Your task is to find every line of the listing that includes "bind" and copy it.

════════════════════

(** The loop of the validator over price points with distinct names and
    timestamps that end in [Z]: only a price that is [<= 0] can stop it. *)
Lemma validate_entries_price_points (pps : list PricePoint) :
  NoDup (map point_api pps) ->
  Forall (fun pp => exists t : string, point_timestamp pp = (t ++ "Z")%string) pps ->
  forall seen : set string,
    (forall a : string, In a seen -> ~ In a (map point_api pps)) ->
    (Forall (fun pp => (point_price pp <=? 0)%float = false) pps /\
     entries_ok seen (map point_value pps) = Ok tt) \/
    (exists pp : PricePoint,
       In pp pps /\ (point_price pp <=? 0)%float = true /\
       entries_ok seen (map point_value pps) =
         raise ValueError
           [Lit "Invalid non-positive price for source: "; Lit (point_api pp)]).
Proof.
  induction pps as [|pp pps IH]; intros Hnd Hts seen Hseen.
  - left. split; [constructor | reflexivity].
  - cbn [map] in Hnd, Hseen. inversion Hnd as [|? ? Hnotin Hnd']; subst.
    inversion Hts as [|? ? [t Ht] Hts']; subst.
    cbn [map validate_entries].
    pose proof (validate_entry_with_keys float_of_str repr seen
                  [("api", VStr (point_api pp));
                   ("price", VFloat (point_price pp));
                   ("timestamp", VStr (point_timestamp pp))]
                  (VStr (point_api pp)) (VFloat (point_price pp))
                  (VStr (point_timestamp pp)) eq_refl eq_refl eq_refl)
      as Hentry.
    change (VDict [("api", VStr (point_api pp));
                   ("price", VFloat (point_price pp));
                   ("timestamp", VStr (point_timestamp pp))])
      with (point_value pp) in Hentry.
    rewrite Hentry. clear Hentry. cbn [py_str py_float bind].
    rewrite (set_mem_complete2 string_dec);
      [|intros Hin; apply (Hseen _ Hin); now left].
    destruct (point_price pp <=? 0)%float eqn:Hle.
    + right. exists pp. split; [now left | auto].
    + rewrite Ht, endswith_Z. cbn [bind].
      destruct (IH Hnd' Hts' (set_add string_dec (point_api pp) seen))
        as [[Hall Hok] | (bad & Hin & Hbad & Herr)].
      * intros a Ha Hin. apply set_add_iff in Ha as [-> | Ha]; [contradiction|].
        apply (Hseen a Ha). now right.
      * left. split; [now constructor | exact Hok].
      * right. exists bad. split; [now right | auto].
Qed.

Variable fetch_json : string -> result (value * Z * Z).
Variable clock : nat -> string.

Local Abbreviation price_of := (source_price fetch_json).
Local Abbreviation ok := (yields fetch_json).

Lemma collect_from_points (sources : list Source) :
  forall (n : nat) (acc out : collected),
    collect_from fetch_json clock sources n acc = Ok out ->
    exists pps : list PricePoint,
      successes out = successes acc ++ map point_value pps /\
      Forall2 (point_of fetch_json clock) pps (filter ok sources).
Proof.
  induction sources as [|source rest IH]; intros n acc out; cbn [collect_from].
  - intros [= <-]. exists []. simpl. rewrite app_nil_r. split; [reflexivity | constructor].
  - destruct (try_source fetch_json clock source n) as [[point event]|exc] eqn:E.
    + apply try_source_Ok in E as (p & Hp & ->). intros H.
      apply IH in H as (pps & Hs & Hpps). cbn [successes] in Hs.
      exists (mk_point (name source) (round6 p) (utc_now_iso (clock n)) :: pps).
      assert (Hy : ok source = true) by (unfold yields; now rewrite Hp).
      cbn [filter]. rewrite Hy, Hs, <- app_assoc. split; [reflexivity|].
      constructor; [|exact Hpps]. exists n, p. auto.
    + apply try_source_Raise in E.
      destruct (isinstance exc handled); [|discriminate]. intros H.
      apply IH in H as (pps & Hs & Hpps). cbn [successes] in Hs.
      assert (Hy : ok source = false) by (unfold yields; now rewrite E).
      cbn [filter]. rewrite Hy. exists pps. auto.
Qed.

════════════════════

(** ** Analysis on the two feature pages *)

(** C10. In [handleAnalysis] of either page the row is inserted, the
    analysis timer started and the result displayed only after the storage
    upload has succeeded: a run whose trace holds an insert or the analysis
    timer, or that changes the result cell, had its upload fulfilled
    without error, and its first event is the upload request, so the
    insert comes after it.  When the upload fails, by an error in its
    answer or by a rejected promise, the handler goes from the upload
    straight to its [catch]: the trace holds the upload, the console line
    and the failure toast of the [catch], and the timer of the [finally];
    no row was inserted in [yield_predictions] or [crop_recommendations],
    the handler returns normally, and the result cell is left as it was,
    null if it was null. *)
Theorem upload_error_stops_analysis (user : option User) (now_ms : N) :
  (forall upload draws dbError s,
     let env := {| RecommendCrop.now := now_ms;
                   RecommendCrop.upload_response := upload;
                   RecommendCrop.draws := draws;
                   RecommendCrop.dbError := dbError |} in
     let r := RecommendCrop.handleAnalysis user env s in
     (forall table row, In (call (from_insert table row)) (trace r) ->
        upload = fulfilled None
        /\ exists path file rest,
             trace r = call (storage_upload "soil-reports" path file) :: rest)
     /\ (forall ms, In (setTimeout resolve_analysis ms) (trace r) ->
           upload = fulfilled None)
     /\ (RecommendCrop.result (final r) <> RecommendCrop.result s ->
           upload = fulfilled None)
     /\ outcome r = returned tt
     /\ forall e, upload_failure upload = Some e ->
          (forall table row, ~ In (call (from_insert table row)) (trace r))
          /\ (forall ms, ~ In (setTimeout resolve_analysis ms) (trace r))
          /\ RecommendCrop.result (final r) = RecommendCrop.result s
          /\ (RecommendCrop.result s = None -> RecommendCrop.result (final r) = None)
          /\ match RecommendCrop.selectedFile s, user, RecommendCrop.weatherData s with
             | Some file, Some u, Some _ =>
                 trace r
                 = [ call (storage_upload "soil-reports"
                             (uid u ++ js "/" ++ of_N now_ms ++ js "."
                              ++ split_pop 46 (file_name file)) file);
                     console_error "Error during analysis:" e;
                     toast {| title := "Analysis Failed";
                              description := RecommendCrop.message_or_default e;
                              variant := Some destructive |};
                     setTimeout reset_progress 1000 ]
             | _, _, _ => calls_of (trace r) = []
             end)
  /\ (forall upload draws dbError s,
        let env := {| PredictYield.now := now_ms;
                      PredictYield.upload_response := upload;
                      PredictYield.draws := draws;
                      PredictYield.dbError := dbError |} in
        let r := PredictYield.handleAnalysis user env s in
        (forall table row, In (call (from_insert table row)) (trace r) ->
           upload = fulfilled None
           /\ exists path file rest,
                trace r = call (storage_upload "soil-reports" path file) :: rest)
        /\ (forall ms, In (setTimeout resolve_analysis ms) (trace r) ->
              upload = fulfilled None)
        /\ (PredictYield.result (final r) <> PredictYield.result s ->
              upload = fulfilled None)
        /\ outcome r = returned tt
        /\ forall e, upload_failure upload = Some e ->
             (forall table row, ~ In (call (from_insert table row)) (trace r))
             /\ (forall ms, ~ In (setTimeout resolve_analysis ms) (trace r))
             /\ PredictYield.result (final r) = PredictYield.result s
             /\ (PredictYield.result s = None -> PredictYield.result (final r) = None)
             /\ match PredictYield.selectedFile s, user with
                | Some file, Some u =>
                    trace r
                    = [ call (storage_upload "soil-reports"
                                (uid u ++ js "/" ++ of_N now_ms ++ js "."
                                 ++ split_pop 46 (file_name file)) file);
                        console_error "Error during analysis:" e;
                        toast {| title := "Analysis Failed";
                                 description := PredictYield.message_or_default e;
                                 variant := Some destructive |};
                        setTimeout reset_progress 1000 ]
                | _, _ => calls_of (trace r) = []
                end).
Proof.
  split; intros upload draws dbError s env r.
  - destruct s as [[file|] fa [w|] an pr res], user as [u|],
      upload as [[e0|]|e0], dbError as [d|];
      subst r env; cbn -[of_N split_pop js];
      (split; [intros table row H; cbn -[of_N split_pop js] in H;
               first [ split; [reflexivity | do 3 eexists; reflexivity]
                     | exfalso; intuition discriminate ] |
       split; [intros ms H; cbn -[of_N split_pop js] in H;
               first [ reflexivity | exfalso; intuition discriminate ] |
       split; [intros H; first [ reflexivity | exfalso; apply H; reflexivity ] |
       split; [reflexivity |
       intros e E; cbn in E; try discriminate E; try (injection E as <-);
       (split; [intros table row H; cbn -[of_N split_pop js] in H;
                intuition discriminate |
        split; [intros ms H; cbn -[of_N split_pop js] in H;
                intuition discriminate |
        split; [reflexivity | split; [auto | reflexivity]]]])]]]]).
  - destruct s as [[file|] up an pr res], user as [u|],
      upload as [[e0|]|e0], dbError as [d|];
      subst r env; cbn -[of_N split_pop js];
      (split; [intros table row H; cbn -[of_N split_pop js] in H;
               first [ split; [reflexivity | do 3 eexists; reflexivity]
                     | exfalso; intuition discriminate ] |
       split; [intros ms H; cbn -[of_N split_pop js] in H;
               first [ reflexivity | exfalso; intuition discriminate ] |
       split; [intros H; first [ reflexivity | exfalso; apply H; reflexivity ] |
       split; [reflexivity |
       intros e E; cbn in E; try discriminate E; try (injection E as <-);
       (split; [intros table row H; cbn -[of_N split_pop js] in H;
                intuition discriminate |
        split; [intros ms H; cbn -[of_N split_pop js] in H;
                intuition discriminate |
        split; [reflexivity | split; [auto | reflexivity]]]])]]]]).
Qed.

════════════════════

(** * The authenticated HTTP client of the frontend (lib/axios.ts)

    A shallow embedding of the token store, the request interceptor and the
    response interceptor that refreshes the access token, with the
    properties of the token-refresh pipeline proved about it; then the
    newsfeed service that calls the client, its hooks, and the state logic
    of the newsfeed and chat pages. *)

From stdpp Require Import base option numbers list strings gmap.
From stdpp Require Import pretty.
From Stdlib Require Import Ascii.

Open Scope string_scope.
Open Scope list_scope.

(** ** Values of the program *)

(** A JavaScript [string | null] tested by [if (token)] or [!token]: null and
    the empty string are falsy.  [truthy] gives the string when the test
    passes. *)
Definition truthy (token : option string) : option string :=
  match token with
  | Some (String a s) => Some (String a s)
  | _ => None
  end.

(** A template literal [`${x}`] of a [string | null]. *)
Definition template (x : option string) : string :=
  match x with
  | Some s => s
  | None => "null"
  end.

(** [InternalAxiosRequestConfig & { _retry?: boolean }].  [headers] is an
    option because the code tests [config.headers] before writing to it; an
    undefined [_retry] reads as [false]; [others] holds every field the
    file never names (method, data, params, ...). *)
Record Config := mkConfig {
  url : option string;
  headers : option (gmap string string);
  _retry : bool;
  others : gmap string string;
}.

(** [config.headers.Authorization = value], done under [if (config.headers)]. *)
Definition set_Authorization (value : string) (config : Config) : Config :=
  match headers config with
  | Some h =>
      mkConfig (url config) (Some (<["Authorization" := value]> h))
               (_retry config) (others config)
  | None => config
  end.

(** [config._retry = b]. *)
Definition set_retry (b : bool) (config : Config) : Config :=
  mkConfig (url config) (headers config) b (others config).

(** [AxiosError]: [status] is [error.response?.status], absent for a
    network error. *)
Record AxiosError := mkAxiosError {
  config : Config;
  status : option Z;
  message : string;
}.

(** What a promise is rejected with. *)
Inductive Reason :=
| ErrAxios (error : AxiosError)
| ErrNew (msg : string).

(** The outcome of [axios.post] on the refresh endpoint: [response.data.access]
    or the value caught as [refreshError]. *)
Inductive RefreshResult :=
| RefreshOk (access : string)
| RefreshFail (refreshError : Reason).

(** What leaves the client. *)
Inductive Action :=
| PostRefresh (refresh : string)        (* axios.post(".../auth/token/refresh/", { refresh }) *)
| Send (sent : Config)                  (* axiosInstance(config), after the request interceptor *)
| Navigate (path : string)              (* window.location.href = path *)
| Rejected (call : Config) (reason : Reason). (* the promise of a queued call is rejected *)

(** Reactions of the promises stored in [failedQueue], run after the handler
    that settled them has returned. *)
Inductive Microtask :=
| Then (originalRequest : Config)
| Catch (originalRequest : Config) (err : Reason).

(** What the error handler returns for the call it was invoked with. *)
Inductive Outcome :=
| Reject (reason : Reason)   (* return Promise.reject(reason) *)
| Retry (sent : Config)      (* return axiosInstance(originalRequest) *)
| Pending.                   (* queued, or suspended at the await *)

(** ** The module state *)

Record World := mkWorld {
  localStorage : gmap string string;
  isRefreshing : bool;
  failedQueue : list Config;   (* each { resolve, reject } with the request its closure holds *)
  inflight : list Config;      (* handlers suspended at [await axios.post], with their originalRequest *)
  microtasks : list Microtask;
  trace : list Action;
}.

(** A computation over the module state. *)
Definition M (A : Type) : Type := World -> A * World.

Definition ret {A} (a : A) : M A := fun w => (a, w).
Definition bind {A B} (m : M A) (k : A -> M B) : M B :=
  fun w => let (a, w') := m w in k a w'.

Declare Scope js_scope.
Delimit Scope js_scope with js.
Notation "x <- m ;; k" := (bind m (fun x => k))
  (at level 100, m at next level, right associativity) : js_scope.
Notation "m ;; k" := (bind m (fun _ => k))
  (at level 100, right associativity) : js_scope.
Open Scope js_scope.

════════════════════

• [Reply]
    rewrite Hentry. clear Hentry. cbn [py_str py_float bind].
    + rewrite Ht, endswith_Z. cbn [bind].
Definition bind {A B} (m : M A) (k : A -> M B) : M B :=
Notation "x <- m ;; k" := (bind m (fun x => k))
Notation "m ;; k" := (bind m (fun _ => k))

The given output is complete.